April’s Horoscopes
By Cole Taylor
(A bit late, but here they are:)
Aries | March 21 to April 19
You’ll finally get into shape after a bout with a hydraulic press. Precisely what shape you’ll be in remains to be seen.
Taurus | April 20 to May 20
You’ll face humiliation after being gunned down by a group of comically short mobsters, who will proceed to mock you in an exaggerated Italian accent.
Gemini | May 21 to June 20
Next week, you’ll find your eyes will be a little bigger than your stomach due to a horrific allergic reaction.
Cancer | June 21 to July 22
You’ll find a brief respite from the pains of insomnia after engaging in an intense game of Monopoly with your sleep paralysis demon.
Leo | July 23 to Aug. 22
You’ll get an awesome new TV from your neighbors, who will tragically pass away next week when you break into their house and stab them and take their TV.

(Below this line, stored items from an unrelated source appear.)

Lemma read_tokens_spec ws rpath :
  shell_tokens (build_read_file_command ws rpath) = Some (bounded_tokens (workspace_str ws) rpath (read_tokens rpath)).
Proof. apply bounded_from, (reads_as_last (lit "cat -- ") rpath [W (lit "cat"); W (lit "--")]). vm_compute. reflexivity. Qed.
Lemma delete_tokens_spec ws rpath :
  shell_tokens (build_delete_file_command ws rpath) =
  Some ([W (lit "test"); W (lit "-e"); W rpath; Oper (lit "&&")]
        ++ bounded_tokens (workspace_str ws) rpath (delete_tokens rpath)).
Proof.
  unfold shell_tokens, build_delete_file_command. lex_literal. rewrite lex_quoted_word. lex_literal.
  rewrite (bounded_from _ _ _ (delete_tokens rpath)); [done|].
  apply (reads_as_last (lit "rm -f -- ") rpath [W (lit "rm"); W (lit "-f"); W (lit "--")]). vm_compute. reflexivity.
Qed.
Lemma metadata_tokens_spec ws rpath :
  shell_tokens (build_metadata_command ws rpath) =
  Some (missing_tokens rpath ++ bounded_tokens (workspace_str ws) rpath (stat_tokens rpath)).
Proof.
  unfold shell_tokens, build_metadata_command. lex_literal. rewrite lex_quoted_word. lex_literal.
  rewrite lex_quoted_word. lex_literal. rewrite (bounded_from _ _ _ (stat_tokens rpath)); [reflexivity|].
  apply (reads_as_last (lit "stat -c '%F|%s' -- ") rpath
    [W (lit "stat"); W (lit "-c"); W (lit "%F|%s"); W (lit "--")]). vm_compute. reflexivity.
Qed.
Lemma read_dir_tokens_spec ws rpath :
  shell_tokens (build_read_dir_command ws rpath) = Some (bounded_tokens (workspace_str ws) rpath (find_tokens rpath)).
Proof. apply bounded_from, read_dir_reads_as. Qed.
Lemma walk_tokens_spec rpath include_ignored :
  shell_tokens (build_walk_command rpath include_ignored) = Some (walk_tokens rpath include_ignored).
Proof.
  unfold shell_tokens, build_walk_command. destruct include_ignored.
  - lex_literal. rewrite lex_quoted_word. reflexivity.
  - lex_literal. rewrite lex_quoted_word. lex_literal. vm_compute. reflexivity.
Qed.

(** C29. No program, argument, path or marker can escape its quotes: whatever text
    they hold (quotes, newlines, [;], [$(..)]), the remote shell reads the foreground
    command as a bounded run of a second shell on one word, which reads as a change
    to the mapped directory and one program with exactly the given arguments; the
    background command runs the same program in its own session under its marker; and
    the commands that kill, write, make directories, read, delete, look at, list and
    walk have the path or the marker as whole literal words, in the boundary check of
    the real path against the workspace too where there is one. *)
Theorem ssh_commands_exact (c : SshConfig) (local_root : ppath) (timeout : N) (marker rpath : str)
    (spec : CommandSpec) (foreground background : str)
    (Hfg : foreground_command c local_root timeout spec = Ok foreground)
    (Hbg : background_command c local_root marker spec = Ok background) :
  let argv := W <$> cmd_program spec :: cmd_args spec in
  let ws := workspace_str (ssh_workspace c) in
  (∃ cwd inner script,
    map_cwd_to_remote local_root (ssh_workspace c) (cmd_cwd spec) = Ok cwd ∧
    (∃ secs, shell_tokens foreground =
       Some [W (lit "timeout"); W (show_N secs); W (lit "sh"); W (lit "-c"); W inner]) ∧
    shell_tokens inner = Some ([W (lit "cd"); W cwd; Oper (lit "&&"); W (lit "exec")] ++ argv) ∧
    shell_tokens background =
      Some [W (lit "cd"); W cwd; Oper (lit "&&"); W (lit "exec"); W (lit "setsid");
            W (lit "sh"); W (lit "-c"); W script; W marker] ∧
    shell_tokens script = Some (W (lit "exec") :: argv)) ∧
  shell_tokens (build_kill_command marker) =
    Some [W (lit "pkill"); W (lit "-TERM"); W (lit "-f"); W marker; IoNumber (lit "2");
          Oper (lit ">"); W (lit "/dev/null"); Oper (lit ";"); W (lit "true")] ∧
  shell_tokens (build_write_file_command rpath) =
    Some [W (lit "mkdir"); W (lit "-p"); W (lit "--"); W (remote_parent rpath);
          Oper (lit "&&"); W (lit "cat"); Oper (lit ">"); W rpath] ∧
  shell_tokens (build_mkdir_command rpath) =
    Some [W (lit "mkdir"); W (lit "-p"); W (lit "--"); W rpath] ∧
  shell_tokens (build_read_file_command (ssh_workspace c) rpath) =
    Some (bounded_tokens ws rpath (read_tokens rpath)) ∧
  shell_tokens (build_delete_file_command (ssh_workspace c) rpath) =
    Some ([W (lit "test"); W (lit "-e"); W rpath; Oper (lit "&&")]
          ++ bounded_tokens ws rpath (delete_tokens rpath)) ∧
  shell_tokens (build_metadata_command (ssh_workspace c) rpath) =
    Some (missing_tokens rpath ++ bounded_tokens ws rpath (stat_tokens rpath)) ∧
  shell_tokens (build_read_dir_command (ssh_workspace c) rpath) =
    Some (bounded_tokens ws rpath (find_tokens rpath)) ∧
  ∀ include_ignored,
    shell_tokens (build_walk_command rpath include_ignored) = Some (walk_tokens rpath include_ignored).
Proof.
  intros argv ws. unfold foreground_command, remote_command_for, background_command in *.
  destruct (map_cwd_to_remote _ _ _) as [cwd|] eqn:E; [|done]. cbn [result_bind] in Hfg, Hbg.
  injection Hfg as <-. injection Hbg as <-. split.
  - exists cwd, (build_exec_command cwd spec), (background_script spec).
    rewrite exec_tokens, background_tokens, script_tokens. split_and!; try done.
    eexists. apply timeout_tokens.
  - split_and!; [apply kill_tokens|apply write_tokens|apply mkdir_tokens|apply read_tokens_spec|
      apply delete_tokens_spec|apply metadata_tokens_spec|apply read_dir_tokens_spec|apply walk_tokens_spec].
Qed.

(** What a command does not quote is read as more than one word, or not at all. *)
Example unquoted_is_split :
  shell_tokens (lit "rm -f -- a b") = Some [W (lit "rm"); W (lit "-f"); W (lit "--"); W (lit "a"); W (lit "b")] ∧
  shell_tokens (lit "echo 12>f") = Some [W (lit "echo"); IoNumber (lit "12"); Oper (lit ">"); W (lit "f")] ∧
  shell_tokens (lit "echo '12'>f a2>g") =
    Some [W (lit "echo"); W (lit "12"); Oper (lit ">"); W (lit "f"); W (lit "a2"); Oper (lit ">"); W (lit "g")] ∧
  shell_tokens (lit "cat $HOME") = None.
Proof. vm_compute. split_and!; reflexivity. Qed.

Virgo | Aug. 23 to Sept. 22
You’ll be going through a lot of stress this week, but it’ll all be worth it when the Pope excommunicates you for the coolest reason ever.
Libra | Sept. 23 to Oct. 22
You will soon find out exactly why it’s so fun to stay at the YMCA.
Scorpio | Oct. 23 to Nov. 21
You will combine crash test dummies and your ventriloquism talents to give a special someone the worst date of their life.
Sagittarius | Nov. 22 to Dec. 21
The unexpected arrival of twins in your life would be much easier if you could figure out whose twins they were.
Capricorn | Dec. 22 to Jan. 19
It will be years before your friends respect you again, but it’ll totally be worth it after the prank with the fursuit.
Aquarius | Jan. 20 to Feb. 18
You can put your fears of being assassinated to rest. Only important people are assassinated. You will be unceremoniously beat with a rake behind the Home Depot.
Pisces | Feb. 19 to March 20
Yoga enthusiasts are able to touch their feet to the back of their head through years of discipline, but you will be able to achieve the same thing by drinking pesticides.